医療システム論

担 当 者 単 位 数 配当年次 学 期 曜 日 時 限
遠藤 久夫 教授 2 3~4 第1学期 2

授業概要

医療は生活をする上で必要不可欠なシステムであり、高齢化の進展に伴いその重要性はますます増している。しかし、一方で40兆円を超える国民医療費の負担をめぐって大きな制度改革が行われている。また、高齢化に伴ってこれまでの急性期医療中心の医療、病院完結型の医療から長期療養型の医療、医療と介護の連携、在宅医療の推進など医療提供体制も変革しなければならない。本講義ではわが国の医療システムの特徴と課題、および現在取り組まれている医療制度改革について解説、検討する。尚、講師は「中央社会保険医療協議会(中医協)」会長や「社会保障審議会医療保険部会」部会長、「社会保障制度改革国民会議」議長代理等、政府の多くの審議会に参加し、医療政策に深く関与してきたため、実際の医療制度改革についてたいへん詳しい。
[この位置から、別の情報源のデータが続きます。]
(** C7: when no catalog entry has the requested id, the handler sends the
    one result [{success: false, message: 'Video tidak ditemukan'}] and
    does nothing else: no seek, no segment, whatever the transcripts and
    the timestamp. *)
Theorem missing_video_not_found (VIDEOS_DATA : list Video)
  (currentVideoId : option string) (args : Args) (callId : string)
  (Habsent : forall v, In v VIDEOS_DATA ->
               Some (id v) <> requestedVideoId args currentVideoId) :
  handleGetVideoContent VIDEOS_DATA currentVideoId args callId =
    [SendFunctionResult callId (Failure "Video tidak ditemukan")] /\
  success (Failure "Video tidak ditemukan") = false.
Proof.
  split; [|reflexivity].
  unfold handleGetVideoContent. now rewrite (find_absent _ _ Habsent).
Qed.

Lemma missing_video_not_found_witness :
  handleGetVideoContent Sample.catalog (Some "video_001")
    (mkArgs (Some "video_009") (Some 45)) "call_1" =
  [SendFunctionResult "call_1" (Failure "Video tidak ditemukan")].
Proof.
  apply (missing_video_not_found Sample.catalog (Some "video_001")
           (mkArgs (Some "video_009") (Some 45)) "call_1").
  intros v Hv. destruct Hv as [<- | [<- | [<- | []]]]; discriminate.
Defined.

(* ===================================================================== *)
(** * The search leaves the store it found untouched *)
(* ===================================================================== *)

Module HeapFacts.

Lemma preserves_refl (st : Heap.store) : Heap.preserves st st.
Proof.
  split; [exists []; now rewrite app_nil_r|]. split; [lia | auto].
Qed.

Lemma preserves_trans (st1 st2 st3 : Heap.store) :
  Heap.preserves st1 st2 -> Heap.preserves st2 st3 -> Heap.preserves st1 st3.
Proof.
  intros ([f1 H1] & L1 & A1) ([f2 H2] & L2 & A2).
  split; [|split; [lia | auto]].
  exists (f1 ++ f2)%list. now rewrite H2, H1, app_assoc.
Qed.

Lemma resolve_app (objs fresh : list Heap.object) (addrs : list Heap.addr)
  (os : list Heap.object) :
  Heap.resolve objs addrs = Some os ->
  Heap.resolve (objs ++ fresh) addrs = Some os.
Proof.
  revert os. induction addrs as [|a addrs IH]; intros os H; [exact H|].
  cbn [Heap.resolve] in H |- *.
  destruct (nth_error objs a) as [o|] eqn:Ea; [|discriminate].
  destruct (Heap.resolve objs addrs) as [os'|]; [|discriminate].
  rewrite nth_error_app1 by (apply nth_error_Some; congruence).
  now rewrite Ea, (IH os' eq_refl).
Qed.

Lemma resolve_length (objs : list Heap.object) (addrs : list Heap.addr)
  (os : list Heap.object) :
  Heap.resolve objs addrs = Some os -> length addrs = length os.
Proof.
  revert os. induction addrs as [|a addrs IH]; intros os H; cbn in H.
  - now inversion H.
  - destruct (nth_error objs a); [|discriminate].
    destruct (Heap.resolve objs addrs) as [os'|]; [|discriminate].
    inversion H. cbn. now rewrite (IH os' eq_refl).
Qed.

(** The addresses handed out for fresh objects resolve to those objects. *)
Lemma resolve_fresh (objs fresh : list Heap.object) :
  Heap.resolve (objs ++ fresh) (seq (length objs) (length fresh)) = Some fresh.
Proof.
  revert objs. induction fresh as [|o fresh IH]; intros objs; [reflexivity|].
  cbn [length seq Heap.resolve].
  rewrite nth_error_app2, Nat.sub_diag by lia. cbn [nth_error].
  replace (objs ++ o :: fresh)%list with ((objs ++ [o]) ++ fresh)%list
    by (rewrite <- app_assoc; reflexivity).
  replace (S (length objs)) with (length (objs ++ [o])%list)
    by (rewrite length_app; cbn; lia).
  now rewrite IH.
Qed.

Lemma resolve_pairs (objs : list Heap.object) (es : list (Heap.addr * Heap.object)) :
  Heap.consistent objs es -> Heap.resolve objs (map fst es) = Some (map snd es).
Proof.
  unfold Heap.consistent.
  induction es as [|e es IH]; intros H; [reflexivity|].
  inversion H as [|e' es' He Hes]; subst.
  cbn [map Heap.resolve]. rewrite He, (IH Hes). reflexivity.
Qed.

Lemma combine_consistent (objs : list Heap.object) (addrs : list Heap.addr)
  (os : list Heap.object) :
  Heap.resolve objs addrs = Some os -> Heap.consistent objs (combine addrs os).
Proof.
  revert os. induction addrs as [|a addrs IH]; intros os H; cbn in H.
  - inversion H. constructor.
  - destruct (nth_error objs a) as [o|] eqn:Ea; [|discriminate].
    destruct (Heap.resolve objs addrs) as [os'|]; [|discriminate].
    inversion H. cbn [combine]. constructor; [exact Ea | now apply IH].
Qed.

Lemma combine_snd (objs : list Heap.object) (addrs : list Heap.addr)
  (os : list Heap.object) :
  Heap.resolve objs addrs = Some os -> map snd (combine addrs os) = os.
Proof.
  revert os. induction addrs as [|a addrs IH]; intros os H; cbn in H.
  - now inversion H.
  - destruct (nth_error objs a) as [o|]; [|discriminate].
    destruct (Heap.resolve objs addrs) as [os'|]; [|discriminate].
    inversion H. cbn [combine map snd]. now rewrite (IH os' eq_refl).
Qed.

Lemma filter_snd {A B : Type} (p : B -> bool) (es : list (A * B)) :
  map snd (filter (fun e => p (snd e)) es) = filter p (map snd es).
Proof.
  induction es as [|e es IH]; [reflexivity|].
  cbn [filter map]. destruct (p (snd e)); cbn [map]; now rewrite IH.
Qed.

Lemma contents_preserved (st st' : Heap.store) (a : Heap.addr)
  (os : list Heap.object) :
  Heap.preserves st st' ->
  Heap.contents st a = Some os -> Heap.contents st' a = Some os.
Proof.
  intros ([fresh Hf] & _ & Ha). unfold Heap.contents.
  destruct (nth_error (Heap.arrays st) a) as [addrs|] eqn:E; [|discriminate].
  intros H. rewrite (Ha a addrs E), Hf. now apply resolve_app.
Qed.

(** What [elements] returns on an array that resolves. *)
Lemma elements_spec (st : Heap.store) (a : Heap.addr) (os : list Heap.object) :
  Heap.contents st a = Some os ->
  exists es, Heap.elements a st = Some (es, st) /\
             map snd es = os /\ Heap.consistent (Heap.objects st) es /\
             nth_error (Heap.arrays st) a = Some (map fst es).
Proof.
  unfold Heap.contents, Heap.elements.
  destruct (nth_error (Heap.arrays st) a) as [addrs|]; [|discriminate].
  intros H. rewrite H. exists (combine addrs os).
  split; [reflexivity|]. split; [now apply (combine_snd (Heap.objects st))|].
  split; [now apply combine_consistent|].
  f_equal. pose proof (resolve_length _ _ _ H) as Hl.
  clear H. revert os Hl. induction addrs as [|x addrs IH]; intros [|o os] Hl;
    try discriminate; [reflexivity|].
  cbn [combine map fst]. f_equal. apply IH. now inversion Hl.
Qed.

Lemma arrayLength_spec (st : Heap.store) (a : Heap.addr) (os : list Heap.object) :
  Heap.contents st a = Some os ->
  Heap.arrayLength a st = Some (length os, st).
Proof.
  intros H. destruct (elements_spec st a os H) as (es & He & Hsnd & _).
  unfold Heap.arrayLength, Heap.bind. rewrite He. unfold Heap.ret.
  now rewrite <- Hsnd, length_map.
Qed.

Lemma newArray_contents (st : Heap.store) (addrs : list Heap.addr)
  (os : list Heap.object) :
  Heap.resolve (Heap.objects st) addrs = Some os ->
  Heap.contents
    (Heap.mkStore (Heap.objects st) (Heap.arrays st ++ [addrs]))
    (length (Heap.arrays st)) = Some os.
Proof.
  intros H. unfold Heap.contents. cbn [Heap.arrays Heap.objects].
  rewrite nth_error_app2, Nat.sub_diag by lia. exact H.
Qed.

Lemma newArray_preserves (st : Heap.store) (fresh : list Heap.object)
  (addrs : list Heap.addr) :
  Heap.preserves st
    (Heap.mkStore (Heap.objects st ++ fresh) (Heap.arrays st ++ [addrs])).
Proof.
  split; [now exists fresh|]. cbn [Heap.arrays]. split.
  - rewrite length_app. lia.
  - intros a l H. rewrite nth_error_app1; [exact H|].
    apply nth_error_Some. congruence.
Qed.

(** [map] leaves the store it found and returns a new array of new
    objects. *)
Lemma arrayMap_spec (f : Heap.object -> Heap.object) (st : Heap.store)
  (a : Heap.addr) (os : list Heap.object) :
  Heap.contents st a = Some os ->
  exists st',
    Heap.arrayMap f a st = Some (length (Heap.arrays st), st') /\
    Heap.preserves st st' /\
    Heap.contents st' (length (Heap.arrays st)) = Some (map f os).
Proof.
  intros H. destruct (elements_spec st a os H) as (es & He & Hsnd & _).
  unfold Heap.arrayMap, Heap.bind. rewrite He.
  unfold Heap.newObjects, Heap.newArray. cbn [Heap.arrays Heap.objects].
  eexists. split; [reflexivity|]. split; [apply newArray_preserves|].
  unfold Heap.contents. cbn [Heap.arrays Heap.objects].
  rewrite nth_error_app2, Nat.sub_diag by lia. cbn [nth_error].
  rewrite resolve_fresh, <- Hsnd, map_map. reflexivity.
Qed.
Lemma explode_spec position color particles : forall spawned s,
  (spawned < burstAmount)%nat ->
  (forall n, 0 <= random s n < 1) ->
  let r := explode position color spawned particles s in
  let dead := List.length (filter (fun p => negb (alive p)) particles) in
  Forall2 (burstRelates position color) particles (fst r)
  /\ List.length (filter alive (fst r))
     = (List.length (filter alive particles) + Nat.min (burstAmount - spawned) dead)%nat
  /\ randomIx (snd r) = (4 * Nat.min (burstAmount - spawned) dead + randomIx s)%nat
  /\ random (snd r) = random s
  /\ log (snd r) = log s.
Proof.
  induction particles as [|p rest IH]; intros spawned s Hsp Hr.
  - cbv zeta. unfold explode, ret. cbn [fst snd filter List.length].
    rewrite !Nat.min_0_r. repeat split; constructor.
  - rewrite explode_cons.
    assert (Hp : alive p = negb (Qle_bool (life p) 0)) by reflexivity.
    cbv zeta. cbn [filter]. rewrite Hp.
    destruct (Qle_bool (life p) 0) eqn:Ed; cbn [negb].
    + unfold bind. rewrite revive_run.
      assert (Hlife : 0.8 <= 0.8 + random s (randomIx s) * 0.4
                      /\ 0.8 + random s (randomIx s) * 0.4 < 1.2).
      { destruct (Hr (randomIx s)). split; lra. }
      set (q := mkParticle (0.8 + random s (randomIx s) * 0.4) position _ color).
      assert (Hal : alive q = true).
      { unfold alive, q. simpl. apply Qgtb_gt. lra. }
      assert (Hrel : burstRelates position color p q).
      { split.
        - rewrite Hp. discriminate.
        - right. rewrite Hp. unfold q. simpl. tauto. }
      destruct (burstAmount <=? S spawned)%nat eqn:Eb.
      * apply Nat.leb_le in Eb.
        assert (Hone : (burstAmount - spawned = 1)%nat) by lia.
        unfold ret. cbn [fst snd]. cbn [filter]. rewrite Hal. cbn [List.length].
        rewrite Hone. repeat split.
        -- constructor; [exact Hrel|].
           clear. induction rest; constructor; auto. split; auto.
        -- lia.
      * apply Nat.leb_gt in Eb.
        match goal with
        | |- context [explode position color (S spawned) rest ?s1] =>
            specialize (IH (S spawned) s1 Eb Hr)
        end.
        destruct (explode position color (S spawned) rest _) as [rest' s2].
        unfold ret. cbn [fst snd] in *. cbn [filter]. rewrite Hal.
        cbv zeta in IH. destruct IH as [IH1 [IH2 [IH3 [IH4 IH5]]]].
        cbn [randomIx random log List.length] in *.
        repeat split; auto.
        -- rewrite IH2. lia.
        -- rewrite IH3. lia.
    + unfold bind. specialize (IH spawned s Hsp Hr).
      destruct (explode position color spawned rest s) as [rest' s2].
      unfold ret. cbn [fst snd] in *. cbn [filter]. rewrite Hp. cbn [negb].
      cbv zeta in IH. destruct IH as [IH1 [IH2 [IH3 [IH4 IH5]]]].
      cbn [List.length].
      repeat split; auto.
      * constructor; [|exact IH1]. split; auto.
      * rewrite IH2. lia.
Qed.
医療制度のみならず福祉や社会保障に関心のある人には有益な講義となる。

到達目標

医療制度の特徴、課題、医療制度改革の内容について理解を深め、実際の医療の在り方について自分としての意見を持てるようにする。

授業計画

1 わが国の医療保険制度の特徴と課題
2 わが国の医療保険制度の歴史的推移
3 医療保険制度の国際比較
4 少子高齢化と医療費抑制政策1:医療費のコントロール政策の実態
5 少子高齢化と医療費抑制政策2:高齢者医療制度の特徴と課題
6 診療報酬体系の特徴:公定価格と支払方式が医療に与える影響とは 出来高払いと包括支払い
7 診療報酬の決定メカニズムとトピックス:医療の値段の決め方と課題 療養病床の支払い方式 DPC対象病院の支払い方式
8 薬価基準制度の特徴と課題:薬の公定価格の決め方
9 混合診療解禁論について:賛成論と反対論
10 わが国の医療提供体制の特徴と歴史的推移:病床過剰と病床規制 病院の機能分化と連携
11 医療における市場原理と計画原理:緩和すべき規制と強化すべき規制
12 医療制度改革1
社会保障・税一体改革と医療制度
13 医療制度改革2
社会保障制度改革国民会議
14 医療制度改革3
地域医療ビジョン
15 理解度の確認
受講生の関心、現実の医療政策の動向によっては上記の講義内容は変更される可能性がある。授業が重要なので毎回出席をとる。

授業方法

講義形式。

準備学習

受講生にとっては初めて聞く内容が多いと思われるので、毎回復習をしっかり行うこと(約30分)

成績評価の方法

第1学期(学期末試験):50%(事前に複数の設問を提示し、試験はその中から出題する。)
レポート:20%(2回小レポート課題の提出を求める。)
平常点(出席、クラス参加、グループ作業の成果等):30%(出席状況を評価する)
①試験(事前に複数の設問を提示し、試験はその中から出題する)50%、②小レポート(2回)20%、③出席状況30%で、総合評価する。
この科目は、学部生が受講できる大学院科目であり、学部生および博士前期課程の学生は授業の内容が十分理解されているかを成績評価基準とする。博士後期課程の学生はより専門的な内容が理解されているかを成績評価基準とする。

教科書

教科書は使用しない。毎回、資料を配布する。

参考文献

適宜授業で指示する。

履修上の注意

第1回目の授業に必ず出席のこと。

その他

学部と共通科目。医療、介護、財政、社会保障等の問題に関心のある人は是非受講してほしい。